In 1201 Baldwin Wake was assessed for scutage at 101s 3d, which he was unable to pay at that time. Scutage was originally made available for tenants in chief in lieu of knight's service. It stems from the Latin word Scutum = shield, and was known as shield money. Some knights had become too old, infirm, or simply were not interested in fighting, and the military service due to the crown was commuted into a payment of money. With this other knights could be hired, as could mercenaries from across the Channel. Scutage was already being levied in the early years of Henry I's reign, but by the reign of Henry II it became another form of stealth tax.

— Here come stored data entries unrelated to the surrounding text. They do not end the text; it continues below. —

(** One entry of a batch: an untouched image stays so or is activated. *)
Lemma entry_dichotomy (d : Document) (i : nat) (en : Entry) (p : Page) :
  untouched d i p →
  untouched d i (imageObserver_entry en p) ∨
  activated_once d i (imageObserver_entry en p).
Proof.
  intros (Ha & Hs & Hd).
  destruct (decide (target en = i)) as [Heq|Hne].
  - destruct (isIntersecting en) eqn:Hint.
    + destruct (dataset_src i p) as [u|] eqn:Hu.
      * destruct (Str.truthy u) eqn:Htr.
        -- right. destruct en as [t b]. simpl in *. subst t b.
           destruct (imageObserver_entry_activate i u p Hu Htr)
             as (Hs' & [Hd' Ho'] & Ha').
           exists u. rewrite Ha', Ha. by repeat split.
        -- left. unfold imageObserver_entry. rewrite Hint, Heq. cbv zeta.
           rewrite Hu, Htr. rewrite <- Hu in Hd.
           by apply (untouched_frame d i p).
      * left. unfold imageObserver_entry. rewrite Hint, Heq. cbv zeta.
        rewrite Hu. rewrite <- Hu in Hd. by apply (untouched_frame d i p).
    + left. unfold imageObserver_entry. by rewrite Hint.
  - left. destruct (imageObserver_entry_other en i p Hne) as (Hi & _ & Hl).
    unfold untouched, src_attr, dataset_src in *. by rewrite Hi, Hl.
Qed.

Lemma batch_dichotomy (d : Document) (i : nat) (es : list Entry) (p : Page) :
  untouched d i p ∨ activated_once d i p →
  untouched d i (imageObserver es p) ∨ activated_once d i (imageObserver es p).
Proof.
  unfold imageObserver. intros H. apply forEach_inv; [done|].
  intros en q _ [Hu|Hact].
  - by apply entry_dichotomy.
  - right. apply (activated_once_at_rest d i q); [done|].
    destruct (activated_once_rest d i q Hact) as [Hs Ho].
    destruct (imageObserver_entry_settled en i q q Hs) as (Hs' & Hk & _).
    split; [done | by apply Hk].
Qed.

I have drawn up a skeleton family tree of the Wakes. This will require a great deal of work done to it. Obviously pedigrees have been compiled and published over the years, both in hard copy and on the Internet, but they have all shown up so very many discrepancies, that one really should start from scratch. Those on the Internet are particularly problematical. The principal reason here is that the information is only as good as the people who upload it. Once errors are there, these are invariably rapidly promulgated without checking sources.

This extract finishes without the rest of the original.